Volcán del Fuego is another of the many volcanoes of Central America. It is situated as one of a group of volcanoes on the highest summit of the Isthmus. This volcanic mountain has a regular cone with regular slopes on all sides, except on the north, where a table-like projection, about 1,000 feet below the summit, is all that remains of a vast cone, the summit of which was blown away, according to Russell, in prehistoric times, just as was the crater of Somma on Vesuvius.

There have been in Central America, since the time of the Spanish conquest, some fifty volcanic eruptions sufficiently great to have been recorded. Some idea of the activity of Fuego during this time may be had from the fact that of all these eruptions some twenty were those of Fuego. At the present time, however, the volcano is dormant and apparently almost extinct.

The recorded eruptions of Fuego are nearly all of the explosive type. Among the most violent were those that occurred during 1526, 1541, and 1581. During 1582, 1585, and 1586, there were eruptions nearly every month, the most terrible being near Christmas day in 1586. Other memorable eruptions occurred in 1614, 1623, 1686, and 1705, and at other dates down to August 17th, 1860, from which date to the present time the volcano has been quiet.

We will conclude this brief description of the volcanoes of Central America with that of Volcán de Agua, or, as the word means, _The Water Volcano_. It is situated in Guatemala near the coast, and is one of the mountains that occupies the plateau on which Fuego is situated.

The Volcán de Agua is one of the most remarkable volcanoes in Central America, standing, as it does, nearly alone, and rising to an elevation of 3,350 metres (10,988 ft.), above the level of the sea. It has been extinct for a long time.

It has been supposed by some, from its name, that this is a volcano that throws out water. Others believe that the name comes from the water produced by the melting of the snow that is collected on the sides of the mountain. Now there almost always escapes from the craters of volcanoes during violent eruptions immense quantities of water vapor, which, condensing, fall as vast showers of rain that often deluge the surrounding country. In snow-clad mountains, the escape of lava is often attended by floods caused by the rapid melting of the snow. The water volcano did not, however, take its name from either of these facts, but rather because at the time of the Spanish invasion, the crater of the mountain was occupied by a large lake, and that during an earthquake in 1541 the wall of the crater was broken, when the lake was poured as an immense stream of water down the side of the mountain, overwhelming a village which was situated on this slope. That this was the correct origin of the same may be seen from the fact that the crater at the present time still shows the remains of its former lake basin, and that on the sides of the broken rim an immense ravine can be seen through which the water poured down on the village below.

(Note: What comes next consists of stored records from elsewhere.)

(** * Sanctuary chat: the session message cache and the reply-chain enrichment

    A shallow embedding of

      - [src/components/sanctuary/ChatMessageCache.ts]
        (class [ChatMessageCacheManager], a wrapper around [localStorage]), and
      - the first [useEffect] of [src/components/sanctuary/ResizableChatPanel.tsx]
        (merge of live and cached messages, reply snapshots, sort by time).

    JavaScript values are modelled as far as the two files observe them:
    JSON values for what goes through [JSON.parse]/[JSON.stringify], [Date]s as
    time values in milliseconds (or the invalid date), exceptions as an error
    result.  [localStorage] is a finite map from keys to stored strings, each
    taken up to what [JSON.parse] makes of it, in a world that also holds the
    clock; the medium may refuse access or refuse writes.  What the browser
    supplies ([Date.parse], [toISOString], the string conversions) is an
    interface, [Platform]; the theorems hold for every implementation of it.
    [console.warn] is not modelled: a caught exception leaves no other trace
    than the default returned.

    The file has the model first (values, storage, the two source files, the
    vocabulary of the properties, a platform and sample data to run the model
    on), then the facts and the theorems. *)

From Stdlib Require Import ZArith String Ascii List Lia Bool Permutation Sorted.
From stdpp Require Import base option list gmap strings pretty.

Local Open Scope Z_scope.
Local Set Warnings "-register-all".

(* ===================================================================== *)
(** * JavaScript values *)
(* ===================================================================== *)

(** A number as the program meets it: an integer (epoch milliseconds and their
    differences), or [None] for NaN. *)
Definition num := option Z.

Definition num_sub (a b : num) : num :=
  match a, b with
  | Some x, Some y => Some (x - y)
  | _, _ => None
  end.

(** [a > b] on numbers: false as soon as one side is NaN. *)
Definition num_gt (a b : num) : bool :=
  match a, b with
  | Some x, Some y => y <? x
  | _, _ => false
  end.

(** [a <= b] on numbers: false as soon as one side is NaN. *)
Definition num_le (a b : num) : bool :=
  match a, b with
  | Some x, Some y => x <=? y
  | _, _ => false
  end.

(** A value read by [JSON.parse] or written by [JSON.stringify].  An object is
    the list of its properties; the program never observes their order.
    Numerals are integers: the only numbers the program itself writes are
    [Date.now()] readings. *)
Inductive json : Type :=
| JNull
| JBool (b : bool)
| JNum (n : Z)
| JStr (s : string)
| JArr (l : list json)
| JObj (o : list (string * json)).

(** A value as a condition: [null], [false], [0] and the empty string are
    falsy. *)
Definition truthy (v : json) : bool :=
  match v with
  | JNull => false
  | JBool b => b
  | JNum n => negb (n =? 0)
  | JStr s => negb (String.eqb s "")
  | JArr _ | JObj _ => true
  end.

(** The same for what a property read returns, where [None] is
    [undefined]. *)
Definition truthy_opt (v : option json) : bool :=
  match v with
  | Some v => truthy v
  | None => false
  end.

(** [v || d] *)
Definition or_else (v : option json) (d : json) : json :=
  match v with
  | Some x => if truthy x then x else d
  | None => d
  end.

Fixpoint obj_get (k : string) (o : list (string * json)) : option json :=
  match o with
  | [] => None
  | (k', v) :: o' => if String.eqb k k' then Some v else obj_get k o'
  end.

(** Assignment of a property: in place when the key exists, appended otherwise. *)
Fixpoint obj_set (k : string) (v : json) (o : list (string * json))
  : list (string * json) :=
  match o with
  | [] => [(k, v)]
  | (k', v') :: o' =>
      if String.eqb k k' then (k, v) :: o' else (k', v') :: obj_set k v o'
  end.

Fixpoint obj_delete (k : string) (o : list (string * json))
  : list (string * json) :=
  match o with
  | [] => []
  | (k', v') :: o' =>
      if String.eqb k k' then obj_delete k o' else (k', v') :: obj_delete k o'
  end.

(** The characters of a string, each as a one-character string. *)
Fixpoint chars (s : string) : list json :=
  match s with
  | EmptyString => []
  | String c s' => JStr (String c EmptyString) :: chars s'
  end.

(** Own enumerable properties of an array-like: index [i] as the key. *)
Definition indexed (l : list json) : list (string * json) :=
  imap (fun i v => (pretty i, v)) l.

(** The properties an object spread [{...v}] copies. *)
Definition own_props (v : json) : list (string * json) :=
  match v with
  | JObj o => o
  | JArr l => indexed l
  | JStr s => indexed (chars s)
  | JNull | JBool _ | JNum _ => []
  end.

(** [{...target, ...v}] *)
Definition spread (v : json) (target : list (string * json))
  : list (string * json) :=
  fold_left (fun acc kv => obj_set kv.1 kv.2 acc) (own_props v) target.

(** ** Exceptions *)

Inductive exn : Type :=
| SyntaxError          (* JSON.parse on a text that is not JSON *)
| TypeError            (* property of null, call of a non-function *)
| RangeError           (* toISOString of an invalid date *)
| SecurityError        (* the storage medium refuses access *)
| QuotaExceededError.  (* the storage medium refuses a write *)

Inductive result (A : Type) : Type :=
| Ok (a : A)
| Throw (e : exn).
Arguments Ok {A} a.
Arguments Throw {A} e.

(** A property read [v.k], for the names the program reads ([lastUpdated],
    [messages], [id]), none of which a string, number, boolean or array has. *)
Definition get_prop (v : json) (k : string) : result (option json) :=
  match v with
  | JNull => Throw TypeError
  | JObj o => Ok (obj_get k o)
  | JBool _ | JNum _ | JStr _ | JArr _ => Ok None
  end.

(** ** Dates *)

(** A [Date]: its time value, or [None] for the invalid date. *)
Definition Date := option Z.

Definition getTime (d : Date) : num := d.

(** [TimeClip]: a time value is at most 8.64e15 ms away from the epoch. *)
Definition TimeClip (n : Z) : Date :=
  if Z.abs n <=? 8640000000000000 then Some n else None.

(** What the browser supplies. *)
Class Platform := {
  (** [Date.parse]: [None] is NaN. *)
  Date_parse : string -> option Z;
  (** [Date.prototype.toISOString] of a valid time value. *)
  toISOString_of : Z -> string;
  (** [Number(s)] for a string. *)
  StringToNumber : string -> num;
  (** [String(v)] for an array or a plain object. *)
  ObjectToString : json -> string
}.

Section Dates.
Context `{Platform}.

(** [d.toISOString()] *)
Definition toISOString (d : Date) : result string :=
  match d with
  | Some t => Ok (toISOString_of t)
  | None => Throw RangeError
  end.

(** [new Date(v)] for a value read from JSON ([None] is [undefined]). *)
Definition new_Date (v : option json) : Date :=
  match v with
  | None => None
  | Some JNull => Some 0
  | Some (JBool b) => Some (if b then 1 else 0)
  | Some (JNum n) => TimeClip n
  | Some (JStr s) => Date_parse s
  | Some (JArr l) => Date_parse (ObjectToString (JArr l))
  | Some (JObj o) => Date_parse (ObjectToString (JObj o))
  end.

(** [Number(v)] as the subtraction [Date.now() - v] applies it. *)
Definition ToNumber (v : json) : num :=
  match v with
  | JNull => Some 0
  | JBool b => Some (if b then 1 else 0)
  | JNum n => Some n
  | JStr s => StringToNumber s
  | JArr l => StringToNumber (ObjectToString (JArr l))
  | JObj o => StringToNumber (ObjectToString (JObj o))
  end.
End Dates.

(* ===================================================================== *)
(** * localStorage *)
(* ===================================================================== *)

(** A stored string, up to what [JSON.parse] makes of it: the JSON text of a
    value, or a string that is not JSON (the empty string included). *)
Inductive stored : Type :=
| Json (v : json)
| NotJson (s : string).

(** The medium: either it refuses every access, or it holds its items and
    says whether it still accepts writes. *)
Inductive LocalStorage : Type :=
| Denied
| Avail (items : gmap string stored) (full : bool).

(** The world an operation runs in.  Operations read the clock; it does not
    move while they run. *)
Record World : Type := mkWorld {
  localStorage : LocalStorage;
  clock : Z                      (* what Date.now() reads *)
}.

(** The item under a key, as an observer of the medium sees it. *)
Definition item (k : string) (w : World) : option stored :=
  match localStorage w with
  | Denied => None
  | Avail items _ => items !! k
  end.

Daubeny describes this volcano as follows:

"The Volcán de Agua (Water-Volcano) is of enormous height, being covered with eternal snow, in the latitude of 14°. Captain Basil Hall estimates it at more than 14,000 feet, but a recent traveller states it at 12,600. It has the form of a blunted cone clothed with perpetual verdure to its summit. The crater is from forty to sixty yards in depth, and about 150 in diameter,--the sides and bottom strewed with masses of rock, apparently showing the effects of boiling water or of fire.

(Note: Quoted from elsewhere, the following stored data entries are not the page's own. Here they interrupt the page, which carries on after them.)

Lemma zip_with_rows_column {A B C} (g : A → B → C) (l : nat)
    (rows : list (list A)) (col : list B) :
  Forall (fun r => length r = l) rows → length rows = length col →
  zip_with g (concat rows) (concat (map (replicate l) col))
  = concat (zip_with (fun row x => map (fun v => g v x) row) rows col).
Proof.
  intros Hrows. revert col. induction Hrows as [|r rows Hr _ IH]; intros col Hlen.
  - reflexivity.
  - destruct col as [|x col]; [discriminate|]. cbn [concat map zip_with].
    rewrite zip_with_app by (by rewrite length_replicate).
    rewrite <- Hr at 1. rewrite zip_with_replicate_row. f_equal.
    apply IH. simpl in Hlen. lia.
Qed.

Lemma zip_with_replicate_samples {A B C} (f : A → B → C) (x : A) (g : nat → B) (n : nat) :
  zip_with f (replicate n x) (map g (seq 0 n)) = map (fun i => f x (g i)) (seq 0 n).
Proof.
  generalize 0. induction n as [|n IH]; intros s; simpl; [done|]. by rewrite IH.
Qed.

Lemma zip_with_samples {A B C} (f : A → B → C) (g : nat → A) (h : nat → B) (l : list nat) :
  zip_with f (map g l) (map h l) = map (fun i => f (g i) (h i)) l.
Proof. induction l as [|i l IH]; simpl; [done|]. by rewrite IH. Qed.

(** The rows of a table held row by row. *)
Lemma gather_rows_of {A} (s k : nat) (rows : list (list A)) (l : nat) :
  Forall (fun r => length r = l) rows → s + k ≤ length rows →
  gather_axis 0 (seq s k) (Tensor [length rows; l] (concat rows))
  = Ok (Tensor [k; l] (concat (take k (drop s rows)))).
Proof.
  intros Hrows Hk. unfold gather_axis. cbn [shape data lookup list_lookup].
  assert (Hall : forallb (fun i => i <? length rows) (seq s k) = true).
  { apply forallb_forall. intros i Hi. apply in_seq in Hi. apply Nat.ltb_lt. lia. }
  rewrite Hall. cbn [take drop app numel foldr].
  rewrite chunks_one by (rewrite (concat_length_const l) by exact Hrows; lia).
  cbn [map concat]. rewrite app_nil_r, Nat.mul_1_r, (chunks_concat l rows Hrows).
  rewrite pick_seq_from by exact Hk. by rewrite length_seq.
Qed.

Section Waves.
Context `{Fourier} `{Outside}.

Lemma synthetic_generate_waves (max_len n : nat) :
  (let? a := binop Rmult (Datamodule.arange (Z.of_nat max_len))
               (Datamodule.reshape_column
                  (Tensor [n] (map (beta_draw 2 2) (seq 0 n)))) in
   let? b := binop Rplus a
               (Datamodule.reshape_column (Tensor [n] (map normal_draw (seq 0 n)))) in
   Ok (tmap sin b))
  = Ok (Tensor [n; max_len]
          (concat (map (fun i =>
                          map (fun t => sin (INR t * beta_draw 2 2 i + normal_draw i))
                              (seq 0 max_len))
                       (seq 0 n)))).
Proof.
  destruct (broadcast_row_column max_len n) as [Hb1 Hb2].
  unfold Datamodule.arange, Datamodule.reshape_column.
  cbn [shape data]. rewrite Nat2Z.id, !length_map, !length_seq.
  unfold binop at 1. cbn [shape data]. rewrite Hb1.
  cbn [rbind length]. change (pad_shape 2 [max_len]) with [1; max_len].
  change (pad_shape 2 [n; 1]) with [n; 1].
  rewrite expand_row by (by rewrite length_map, length_seq).
  rewrite expand_column by (by rewrite length_map, length_seq).
  rewrite (zip_with_rows_column Rmult max_len);
    [|apply Forall_replicate; by rewrite length_map, length_seq
     |by rewrite length_replicate, length_map, length_seq].
  rewrite zip_with_replicate_samples.
  unfold binop. cbn [shape data]. rewrite Hb2. cbn [rbind length].
  change (pad_shape 2 [n; max_len]) with [n; max_len].
  change (pad_shape 2 [n; 1]) with [n; 1].
  assert (Hrows : Forall (fun r : list R => length r = max_len)
                    (map (fun i => map (fun v => (v * beta_draw 2 2 i)%R)
                                       (map INR (seq 0 max_len))) (seq 0 n))).
  { apply Forall_map, Forall_forall. intros i _. cbn beta.
    by rewrite !length_map, length_seq. }
  rewrite expand_same
    by (rewrite (concat_length_const max_len) by exact Hrows;
        rewrite length_map, length_seq; simpl; lia).
  rewrite expand_column by (by rewrite length_map, length_seq).
  rewrite (zip_with_rows_column Rplus max_len);
    [|exact Hrows|by rewrite !length_map, !length_seq].
  rewrite zip_with_samples. unfold tmap. cbn [shape data]. do 2 f_equal.
  rewrite concat_map. f_equal.
  rewrite map_map. apply map_ext. intros i. by rewrite !map_map.
Qed.

(** The synthetic dataset, fetched into a fresh directory and set up: the
    sample [i] of the training set is the sinusoid of the [i]-th draws of
    the frequency and the phase, at the time steps [0 .. max_len - 1], and
    the sample [i] of the test set is that of the draws [num_samples + i];
    the two splits share no draw. *)
Theorem synthetic_samples_are_waves (dm : Datamodule.t) (w : world)
    (max_len num_samples : nat) :
  0 < max_len → 0 < num_samples →
  Datamodule.kind dm = Synthetic (Z.of_nat max_len) (Z.of_nat num_samples) →
  fs w !! Datamodule.data_dir dm = Some Directory →
  fs w !! (Datamodule.data_dir dm ++ ["train.csv"]) = None →
  fs w !! (Datamodule.data_dir dm ++ ["test.csv"]) = None →
  let wave i :=
    map (fun t => sin (INR t * beta_draw 2 2 i + normal_draw i)) (seq 0 max_len) in
  ∃ w' dm',
    Datamodule.download_data dm w = (Ok tt, w')
    ∧ Datamodule.setup dm w' = (Ok dm', w')
    ∧ Datamodule.X_train dm'
      = Tensor [num_samples; max_len; 1] (concat (map wave (seq 0 num_samples)))
    ∧ Datamodule.X_test dm'
      = Tensor [num_samples; max_len; 1]
          (concat (map wave (seq num_samples num_samples))).
Proof.
  intros Hl Hn Hk Hdir Htrain Htest wave.
  set (rows := map wave (seq 0 (num_samples + num_samples))).
  set (X := Tensor [num_samples + num_samples; max_len] (concat rows)).
  assert (Hwave : ∀ s k, Forall (fun r : list R => length r = max_len)
                           (map wave (seq s k))).
  { intros s k. apply Forall_map, Forall_forall. intros i _. unfold wave.
    by rewrite length_map, length_seq. }
  assert (Hlen : length rows = num_samples + num_samples).
  { unfold rows. by rewrite length_map, length_seq. }
  destruct (slice_head X num_samples num_samples [max_len] eq_refl) as [Hhead Htail].
  assert (HX : X = Tensor [length rows; max_len] (concat rows)) by (by rewrite Hlen).
  assert (HA : gather_axis 0 (seq 0 num_samples) X
               = Ok (Tensor [num_samples; max_len]
                       (concat (map wave (seq 0 num_samples))))).
  { rewrite HX, (gather_rows_of 0 num_samples rows max_len) by (apply Hwave || lia).
    unfold rows. rewrite drop_0, firstn_map, take_seq, Nat.min_l by lia.
    reflexivity. }
  assert (HB : gather_axis 0 (seq num_samples num_samples) X
               = Ok (Tensor [num_samples; max_len]
                       (concat (map wave (seq num_samples num_samples))))).
  { rewrite HX, (gather_rows_of num_samples num_samples rows max_len)
      by (apply Hwave || lia).
    unfold rows. rewrite skipn_map, drop_seq, firstn_map, take_seq.
    rewrite Nat.min_l by lia. reflexivity. }
  set (train := map wave (seq 0 num_samples)) in *.
  set (test := map wave (seq num_samples num_samples)) in *.
  assert (Hn1 : length train = num_samples) by (unfold train; by rewrite length_map, length_seq).
  assert (Hn2 : length test = num_samples) by (unfold test; by rewrite length_map, length_seq).
  set (w' := World (<[Datamodule.data_dir dm ++ ["test.csv"] := CsvFile test]>
                (<[Datamodule.data_dir dm ++ ["train.csv"] := CsvFile train]> (fs w)))
             (calls w)).
  assert (Hf1 : fs w' !! (Datamodule.data_dir dm ++ ["train.csv"]) = Some (CsvFile train)).
  { simpl. rewrite lookup_insert_ne, lookup_insert_eq; [done|].
    intros Heq. apply app_inv_head in Heq. discriminate. }
  assert (Hf2 : fs w' !! (Datamodule.data_dir dm ++ ["test.csv"]) = Some (CsvFile test)).
  { simpl. by rewrite lookup_insert_eq. }
  assert (Hne1 : train ≠ []) by (intros E; rewrite E in Hn1; simpl in Hn1; lia).
  assert (Hne2 : test ≠ []) by (intros E; rewrite E in Hn2; simpl in Hn2; lia).
  assert (Hc1 : chunks num_samples max_len (concat train) = train).
  { rewrite <- Hn1 at 1. apply chunks_concat, Hwave. }
  assert (Hc2 : chunks num_samples max_len (concat test) = test).
  { rewrite <- Hn2 at 1. apply chunks_concat, Hwave. }
  exists w'. eexists. split; [|split].
  - unfold Datamodule.download_data. rewrite Hk.
    unfold Datamodule.synthetic_download_data, Datamodule.random_normal,
      Datamodule.random_beta.
    destruct (Z.ltb_spec (2 * Z.of_nat num_samples) 0); [lia|].
    replace (Z.to_nat (2 * Z.of_nat num_samples)) with (num_samples + num_samples) by lia.
    unfold bind at 1. unfold lift at 1. unfold bind at 1. unfold lift at 1.
    unfold bind at 1. unfold lift at 1.
    rewrite (synthetic_generate_waves max_len (num_samples + num_samples)).
    fold wave. fold rows. fold X.
    unfold bind at 1. unfold lift at 1. rewrite Hhead, HA.
    unfold bind at 1. unfold lift at 1. rewrite Htail, HB.
    unfold bind.
    rewrite (to_csv_Ok _ _ _ w num_samples max_len) by done.
    rewrite (to_csv_Ok _ _ _ _ num_samples max_len); [| reflexivity | |].
    + cbn [data fs calls]. rewrite Hc1, Hc2. reflexivity.
    + simpl. rewrite lookup_insert_ne; [done|].
      intros Heq. apply (f_equal length) in Heq. rewrite length_app in Heq.
      simpl in Heq. lia.
    + simpl. rewrite lookup_insert_ne; [done|].
      intros Heq. apply app_inv_head in Heq. discriminate.
  - unfold Datamodule.setup. rewrite Hk.
    apply (synthetic_setup_Ok dm w' train test max_len max_len);
      [exact Hf1|exact Hf2|exact Hne1|exact Hl|apply Hwave|exact Hne2|exact Hl|apply Hwave].
  - cbn [Datamodule.X_train Datamodule.X_test Datamodule.with_tensors].
    rewrite Hn1, Hn2. split; reflexivity.
Qed.
End Waves.

Lemma synthetic_samples_are_waves_witness :
  let O := writing_outside three_rows three_rows in
  let wave i :=
    map (fun t => sin (INR t * @beta_draw O 2 2 i + @normal_draw O i)) (seq 0 100) in
  ∃ w' dm',
    @Datamodule.download_data O synthetic_dm fresh_synthetic_world = (Ok tt, w')
    ∧ @Datamodule.setup plain_fourier O synthetic_dm w' = (Ok dm', w')
    ∧ Datamodule.X_train dm'
      = Tensor [1000; 100; 1] (concat (map wave (seq 0 1000)))
    ∧ Datamodule.X_test dm'
      = Tensor [1000; 100; 1] (concat (map wave (seq 1000 1000))).
Proof.
  intros O.
  apply (@synthetic_samples_are_waves plain_fourier O synthetic_dm fresh_synthetic_world
           100 1000); try reflexivity; lia.
Defined.

Section Validation.
Context `{Fourier}.

(** With training and test tensors of the same shape past the samples (and
    a transform that keeps shapes), every validation sample is served, with
    or without standardization, and its ["X"] has that shape. *)
Theorem val_sample_shape (dm : Datamodule.t) (n n_train i : nat) (rest : list nat) :
  (∀ X, shape (dft X) = shape X) →
  shape (Datamodule.X_test dm) = n :: rest →
  shape (Datamodule.X_train dm) = n_train :: rest →
  from_option (fun l => ∃ r, shape l = n :: r) True (Datamodule.y_test dm) →
  i < n →
  ∃ s x,
    DiffusionDataset.getitem (dataset (Datamodule.val_dataloader dm)) (Z.of_nat i) = Ok s
    ∧ s !! "X" = Some (FloatTensor x) ∧ shape x = rest.
Proof.
  intros Hdft Htest Htrain Hy Hi.
  unfold Datamodule.val_dataloader, DiffusionDataset.init, DiffusionDataset.getitem.
  cbn [dataset DiffusionDataset.X DiffusionDataset.y DiffusionDataset.standardize
       DiffusionDataset.feature_mean DiffusionDataset.feature_std].
  set (Xt := if Datamodule.fourier_transform dm then dft (Datamodule.X_test dm)
             else Datamodule.X_test dm).
  set (Xr := if Datamodule.fourier_transform dm then dft (Datamodule.X_train dm)
             else Datamodule.X_train dm).
  assert (HXt : shape Xt = n :: rest).
  { unfold Xt. destruct (Datamodule.fourier_transform dm); [by rewrite Hdft|done]. }
  assert (HXr : shape Xr = n_train :: rest).
  { unfold Xr. destruct (Datamodule.fourier_transform dm); [by rewrite Hdft|done]. }
  rewrite (select0_nat Xt n i rest HXt Hi). cbn [rbind].
  set (row := Tensor rest (take (numel rest) (drop (i * numel rest) (data Xt)))).
  assert (Hst : ∃ x, (if Datamodule.standardize dm
                      then let? d := tsub row (mean_dim0 Xr) in tdiv d (std_dim0 Xr)
                      else Ok row) = Ok x ∧ shape x = rest).
  { destruct (Datamodule.standardize dm); [|by exists row].
    destruct (binop_Ok Rminus row (mean_dim0 Xr) rest) as (d & Hd & Hsd).
    { unfold mean_dim0. rewrite (reduce_dim0_shape mean Xr n_train rest HXr).
      apply broadcast_shapes_refl. }
    destruct (binop_Ok Rdiv d (std_dim0 Xr) rest) as (x & Hx & Hsx).
    { unfold std_dim0. rewrite (reduce_dim0_shape std Xr n_train rest HXr), Hsd.
      apply broadcast_shapes_refl. }
    exists x. unfold tsub, tdiv. rewrite Hd. cbn [rbind]. by rewrite Hx. }
  destruct Hst as (x & -> & Hsx). cbn [rbind].
  destruct (Datamodule.y_test dm) as [labels|]; cbn [from_option] in Hy.
  - destruct Hy as [r Hr]. rewrite (select0_nat labels n i r Hr Hi). cbn [rbind].
    eexists _, x. split; [reflexivity|]. split; [|exact Hsx].
    rewrite lookup_insert_ne by done. by rewrite lookup_insert_eq.
  - eexists _, x. split; [reflexivity|]. split; [|exact Hsx].
    by rewrite lookup_insert_eq.
Qed.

"By a deluge of water from this volcano in 1527, the original city of Guatemala was overwhelmed; and the next built, called the Old City, _La Antiqua_, was ruined by an earthquake in 1773. The present capital is situated at a distance of eight leagues from the mountain."

Another volcano in this part of the country is described by Daubeny as follows:

"Massaya, near the lake of that name, was one of the most active vents at the time of the first discovery of the country. Its flames were visible twenty-five miles off. Its crater was only twenty or thirty paces in diameter; but the melted lava 'seethed and rolled in waves as high as towers.' A story is told of a Dominican who imagined the fluid lava was melted gold, and descended into the crater with an iron ladle to carry some away; but the ladle, it is said, melted, and the monk escaped with difficulty."